When I first thought of pragmatarianism I certainly did not consider it to be truth.  Neither did any of my friends...so it was fun to play the devil's advocate for pragmatarianism.  Several years passed with pragmatarianism being nothing more than a purely hypothetical situation.  It wasn't until I genuinely considered anarcho-capitalism...and experienced a sliver of self-doubt...that I recognized the truth in acknowledging that nobody has a monopoly on truth.

#4. Our Brains Don't Understand Probability
Now take it into the realm of politics. The U.S. has spent $1.3 trillion on the war on terror so far.
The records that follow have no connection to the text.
(** C23: from height 397001 on, the expected nBits is the LWMA-1 average of the
    last 45 blocks, computed by the loop without overflow: with the solve times
    made monotone and capped at six times the spacing, it is the sum of the
    targets divided by [N * k] times the linearly weighted sum of the solve
    times, capped at the limit.  The average never exceeds six times the largest
    target of the window, and 45 blocks of equal target [t] at the target
    spacing give [t] back up to [N * k] units. *)
Theorem lwma_reference `{U256Overflow} `{ChainLookup C} (chain : C) (p : ConsensusParams) (height anchor b0 : Z) :
  std_params p -> 397001 <= height < 2 ^ 32 -> good_chain chain height ->
  header_at chain (height - 46) = Some (anchor, b0) ->
  let window := headers_from chain (height - 45) 45 in
  get_next_work_required height chain p = Ok (target_to_compact (lwma_next anchor window)) /\
  length window = 45%nat /\
  (forall t, Forall (fun h => target_of h.2 <= t) window -> lwma_next anchor window <= 6 * t) /\
  (forall t, window.*1 = ((fun i => anchor + 600 * (Z.of_nat i + 1)) <$> seq 0 45) ->
     Forall (fun h => target_of h.2 = t) window -> t - lwma_nk < lwma_next anchor window <= t).
Proof.
  intros Hp Hh Hc Hanchor window.
  destruct (headers_from_good chain height (height - 45) 45 Hc) as [Hgood Hlen]; [lia|lia|]. fold window in Hgood, Hlen.
  pose proof (lwma_sum_range anchor window Hlen) as Hw. split; [|split; [done|split]].
  - unfold get_next_work_required. rewrite (proj2 (Z.eqb_neq height 0)) by lia. rewrite height_pred by lia. step_bind.
    replace (cip01_height p) with 20289 by (by rewrite Hp). replace (cip02_height p) with 21346 by (by rewrite Hp).
    replace (cip03_height p) with 27260 by (by rewrite Hp). replace (cip04_height p) with 46331 by (by rewrite Hp).
    replace (cip05_height p) with 397000 by (by rewrite Hp).
    rewrite (proj2 (Z.ltb_ge (height - 1) 20289)), (proj2 (Z.ltb_ge (height - 1) 21346)), (proj2 (Z.ltb_ge (height - 1) 27260)),
      (proj2 (Z.ltb_ge (height - 1) 46331)), (proj2 (Z.ltb_ge (height - 1) 397000)) by lia.
    rewrite (proj2 (Z.eqb_neq (height - 1) 20289)) by lia.
    destruct (cip06_eq chain p Hp height ltac:(lia) Hc ltac:(lia)) as (anchor' & b0' & E & -> & _).
    rewrite Hanchor in E. by injection E as <- <-.
  - intros t Ht. unfold lwma_next. set (w := weighted_from _ _) in *. clearbody w.
    pose proof (zsum_le (fun h : Z * Z => target_of h.2 / lwma_nk) window (t / lwma_nk)) as Hs.
    unfold zlen in Hs. rewrite Hlen in Hs. specialize (Hs ltac:(eapply Forall_impl; [exact Ht|];
      intros x Hx; cbn beta; apply Z.div_le_mono; [unfold lwma_nk; lia|exact Hx])).
    pose proof (zsum_fmap_nonneg (fun h : Z * Z => target_of h.2 / lwma_nk) window
      ltac:(eapply Forall_impl; [exact Hgood|]; intros x Hx; cbn beta; apply Z.div_pos; [apply Hx|unfold lwma_nk; lia])) as Hn.
    pose proof (nk_div_bounds t) as Hnk. unfold lwma_nk in *. nia.
  - intros t Hts Ht. unfold lwma_next. rewrite Hts, (lwma_solves_even anchor 45 600) by lia.
    change (weighted_from 1 (replicate 45 600)) with 621000.
    rewrite (zsum_const _ window (t / lwma_nk)) by (eapply Forall_impl; [exact Ht|]; intros x Hx; cbn beta; by rewrite Hx).
    unfold zlen. rewrite Hlen. pose proof (nk_div_bounds t).
    assert (t <= 2 ^ 236 - 1).
    { destruct window as [|h window']; [done|]. apply Forall_cons in Ht as [<- _], Hgood as [Hg _]. lia. }
    unfold lwma_nk in *. lia.
Qed.

Lemma lwma_reference_witness :
  exists t, @get_next_work_required (fun _ => None) _ fun_chain 400000 (even_chain 1387838302 600 0x1c0ffff0) mainnet
    = Ok (target_to_compact t) /\ target_of 0x1c0ffff0 - lwma_nk < t <= target_of 0x1c0ffff0.
Proof.
  destruct (@lwma_reference (fun _ => None) _ fun_chain (even_chain 1387838302 600 0x1c0ffff0) mainnet 400000
    (1387838302 + 600 * 399954) 0x1c0ffff0) as (E & _ & _ & Hsteady).
  - reflexivity.
  - lia.
  - apply even_chain_good; [lia|lia|lia|]. apply good_bits_lit. vm_compute. reflexivity.
  - reflexivity.
  - eexists. split; [exact E|]. apply Hsteady; [vm_compute; reflexivity|].
    apply (bool_decide_unpack _). vm_compute. exact Logic.I.
Defined.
That was in reaction to about 14,000 total deaths from international terrorism from 1975 to 2003. That's more than $90 million spent for each person killed. 
If you point out that this money would have been better spent preventing industrial accidents (which kill twice as many people per year than died in the World Trade Center) or, even better, curing cancer (the equivalent of about 200 WTC attacks each year), you'll be told, "Say that to the 9/11 victims, hippie!"
People are more likely to gamble with other people's money than they are with their own.  Therefore,  taxpayers should be allowed to consider the opportunity costs of war.  Having served in Afghanistan...and having greatly valued our efforts over there...and having lost close family members to cancer...I'd like to pretend that I'm not biased one way or the other.  Forcing taxpayers to make hard decisions with their own individual taxes is the only way to guarantee the maximum benefit to society.

#3. We Think Everyone's Out to Get Us
In one study, subjects were asked to rate the likelihood that strangers would share pretend winnings with them. The subjects figured about half were trustworthy enough to share. When it came time to actually share, about 80 percent came through. The subjects thought the world was almost twice as corrupt as it actually is.
This is also where you get claims like, "Those conservatives don't really think taxes are too high, they secretly hate poor people!" or "Those liberals don't really think the poor need assistance, they're secretly communists!" It's impossible to learn anything from a conversation with someone who you think is lying to you. The more arguments you get into with those lying extremists from the other side of the aisle, the more you learn about how they lie, the faster your brain turns off after they start talking. 
Maybe the anarcho-capitalists are right that the free-rider problem is not that big of a problem.  Or maybe anarcho-capitalists are proof positive that people have to be coerced into paying taxes.  Allowing taxpayers to directly allocate their taxes would reveal which public goods, if any, the free-rider problem applies to.

#2. We're Hard-Wired to Have a Double Standard
The reality is, of course, that you were on completely different roads. The assumption that everyone's circumstances are identical is so plainly wrong as to be borderline insane, but everyone does it. Pundits and politicians alike mock the unemployed as lazy, even though their own data shows that for every five unemployed people, there is only one open job. "I don't understand, can't you all just become radio talk show hosts like me?"
Right, we're all just blind men touching different parts of an elephant.  The Truth can only be arrived at by integrating all our unique perspectives and values.  Our true values can only be revealed by forcing us to put our money where our mouths are.  Therefore, taxpayers should be allowed to directly allocate their individual taxes.

#1. Facts Don't Change Our Minds
That is why confirmation bias exists. We read a news article that supports what we believe, and we add it to the "I'm right about this" column. News articles that contradict what we believe are dismissed. We make up a reason -- maybe the source is part of the conspiracy from the other side or whatever it takes to make sure the "I'm wrong about this" column remains empty.
This explains why the Ostrich Response to pragmatarianism is by far the most common response.  For another perfect example check out how neither Team Hayek nor Team Keynes responded to my compromise...Opportunity Costs for Thee, But Not For Me.

Well there you have it.  The 5 logical fallacies that make you wrong more often than you think also happen to make me right more often than I think.  But I might be wrong.